Creation of the House of Windsor
Due to Albert, Prince Consort, spouse of Queen Victoria, the Royal Family was styled Saxe-Coburg Gotha. But during the First World War growing resentment against Germany caused strain on the Royal Family due to their German ancestry stretching back to the Hanoverian monarchs.
As the war progressed many were beginning to think of the Royal Family as German and all their allegiance was to Germany and not to the British War Effort. When a G.VI Gotha Bomber directly attacked London, more burden was placed on the increasingly worried George V. The belief was that monarchies were going to die out and with the Russian Monarchy on the verge of abolition, George V decided that all members of the British Royal Family were to renounce all German titles and create a new Royal House and Family name which was predominately British.
So the search began and it was at Windsor Castle where a meeting was held and one attendee suggested Windsor, the place they were and it was decided Windsor would be the Family name and Royal House.

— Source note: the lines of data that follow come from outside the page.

(** X17. In a game, from its start on and after every event, every bubble
    of the grid is linked to the ceiling by a chain of neighbouring bubbles:
    no bubble floats, whatever the player does. *)
Theorem bubbles_always_anchored (W H : R) (rnd : nat -> R) (st0 : Game)
        (events : list Event) :
  exists st st',
    init W H rnd st0 = Ok tt st /\
    run W H events st = Ok tt st' /\
    forall p, occupied (grid st') p -> reachable (grid st') p.
Proof.
  destruct (init_spec W H rnd st0) as (g & Hinit & _).
  pose proof (init_anchored W H rnd st0 _ Hinit) as Hanch0.
  set (st := mkGame _ _ _ _ _ _ _ _ _ _) in Hinit, Hanch0.
  assert (Hnext0 : is_Some (nextBubble st)) by (subst st; cbn [nextBubble]; eexists; reflexivity).
  clearbody st.
  exists st. revert st Hnext0 Hanch0 Hinit.
  assert (Hrun : forall es s, is_Some (nextBubble s) -> anchored (grid s) ->
             exists s', run W H es s = Ok tt s' /\ anchored (grid s')).
  { induction es as [|e es IH]; intros s Hs Ha.
    - exists s. split; [reflexivity|exact Ha].
    - destruct (step_spec W H e s Hs) as (s1 & Hstep & Hn1 & _).
      destruct (step_anchored W H e s Hs Ha) as (s1' & Hstep' & Ha1).
      rewrite Hstep in Hstep'. injection Hstep' as <-.
      destruct (IH s1 Hn1 Ha1) as (s' & Hrest & Ha').
      exists s'. cbn [run]. rewrite (bind_Ok _ _ _ _ _ Hstep).
      split; [exact Hrest|exact Ha']. }
  intros st Hnext0 Hanch0 Hinit.
  destruct (Hrun events st Hnext0 Hanch0) as (s' & Hr & Ha).
  exists s'. split; [exact Hinit|]. split; [exact Hr|exact Ha].
Qed.

(** * The answer printer *)

(** ** [decompose] *)

Lemma table_get_CHO (i : Z) :
  0 <= i < 19 -> Printer.table_get Printer.CHO i = Some [0x1100 + i].
Proof.
  intros Hi. remember (Z.to_nat i) as n eqn:En.
  assert (E : i = Z.of_nat n) by lia. subst i. clear En.
  do 19 (destruct n as [|n]; [reflexivity|]). lia.
Qed.

Lemma table_get_JUNG (i : Z) :
  0 <= i < 21 -> Printer.table_get Printer.JUNG i = Some [0x1161 + i].
Proof.
  intros Hi. remember (Z.to_nat i) as n eqn:En.
  assert (E : i = Z.of_nat n) by lia. subst i. clear En.
  do 21 (destruct n as [|n]; [reflexivity|]). lia.
Qed.

Lemma table_get_JONG (i : Z) :
  0 <= i < 28 ->
  Printer.table_get Printer.JONG i = Some (if i =? 0 then [] else [0x11a7 + i]).
Proof.
  intros Hi. remember (Z.to_nat i) as n eqn:En.
  assert (E : i = Z.of_nat n) by lia. subst i. clear En.
  do 28 (destruct n as [|n]; [reflexivity|]). lia.
Qed.

Lemma decompose_parts (code : Z) :
  Printer.HANGUL_BASE <= code <= Printer.HANGUL_LAST ->
  exists cho jung jong,
    0 <= cho < 19 /\ 0 <= jung < 21 /\ 0 <= jong < 28 /\
    code = Printer.HANGUL_BASE + (cho * 21 + jung) * 28 + jong /\
    Printer.decompose code
    = [Some [0x1100 + cho]; Some [0x1161 + jung]]
      ++ (if jong =? 0 then [] else [Some [0x11a7 + jong]]).
Proof.
  unfold Printer.HANGUL_BASE, Printer.HANGUL_LAST. intros Hcode.
  unfold Printer.decompose, Printer.HANGUL_BASE, Printer.HANGUL_LAST.
  replace ((code >=? 44032) && (code <=? 55203)) with true
    by (symmetry; apply andb_true_intro; split; lia).
  set (s := code - 44032).
  assert (Hs : 0 <= s < 11172) by (unfold s; lia).
  rewrite !Z.rem_mod_nonneg by lia.
  exists (s / (21 * 28)), (s mod (21 * 28) / 28), (s mod 28).
  assert (Hcho : 0 <= s / (21 * 28) < 19) by (Z.to_euclidean_division_equations; lia).
  assert (Hjung : 0 <= s mod (21 * 28) / 28 < 21) by (Z.to_euclidean_division_equations; lia).
  assert (Hjong : 0 <= s mod 28 < 28) by (Z.to_euclidean_division_equations; lia).
  split; [exact Hcho|]. split; [exact Hjung|]. split; [exact Hjong|].
  split; [unfold s in *; Z.to_euclidean_division_equations; lia|].
  rewrite (table_get_CHO _ Hcho), (table_get_JUNG _ Hjung), (table_get_JONG _ Hjong).
  destruct (s mod 28 =? 0); reflexivity.
Qed.

(** X18. [decompose] of a Hangul syllable is the decomposition of the
    Unicode standard: the syllable of code [0xAC00 + (cho * 21 + jung) * 28
    + jong] gives the leading consonant [0x1100 + cho], the vowel
    [0x1161 + jung] and, unless [jong] is 0, the trailing consonant
    [0x11A7 + jong]; the three indices lie within the tables, so that no part
    is [undefined]. *)
Theorem decompose_syllable (code : Z) :
  Printer.HANGUL_BASE <= code <= Printer.HANGUL_LAST ->
  exists cho jung jong,
    0 <= cho < 19 /\ 0 <= jung < 21 /\ 0 <= jong < 28 /\
    code = 0xac00 + (cho * 21 + jung) * 28 + jong /\
    Printer.decompose code
    = [Some [0x1100 + cho]; Some [0x1161 + jung]]
      ++ (if jong =? 0 then [] else [Some [0x11a7 + jong]]).
Proof. exact (decompose_parts code). Qed.

Lemma decompose_syllable_witness :
  Printer.decompose 0xd55c = [Some [0x1112]; Some [0x1161]; Some [0x11ab]].
Proof.
  destruct (decompose_syllable 0xd55c) as (cho & jung & jong & Hc & Hj & Ht & Hcode & Hparts).
  - unfold Printer.HANGUL_BASE, Printer.HANGUL_LAST. lia.
  - assert (cho = 18 /\ jung = 0 /\ jong = 4) as (-> & -> & ->) by lia.
    exact Hparts.
Defined.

So in the London Gazette on the 17th July 1917 it was announced that all German titles were to be renounced and the Royal House and Family were to be styled Windsor.
"Now, therefore, We, out of Our Royal Will and Authority, do hereby declare and announce that as from the date of this Our Royal Proclamation Our House and Family shall be styled and known as the House and Family of Windsor, and that all the descendants in the male line of Our said Grandmother Queen Victoria who are subjects of these Realms, other than female descendants who may marry or may have married, shall bear the said Name of Windsor..." (London Gazette, 17th July 1917).
It is believed Windsor Castle is the inspiration for the family name due to the Round Tower being the family's insignia and the family's ties with the town of Windsor, Berkshire, the ancestral home of the Monarch.
Many members didn't participate in the name change and were removed from the British Royal Family and had all British titles removed and were exiled from British society. Members who did relinquish their titles were the Tecks (Queen Mary's family) and the Battenbergs (Anglicized-Mountbatten) who lost their German titles but were compensated with British Peerages such as the Marquessate of Cambridge, Earldom of Eltham, Viscounty Northallerton, Earldom of Athlone (Tecks) and Marquessate of Milford Haven, Earldom of Medina and Viscounty Alderney (Mountbatten's).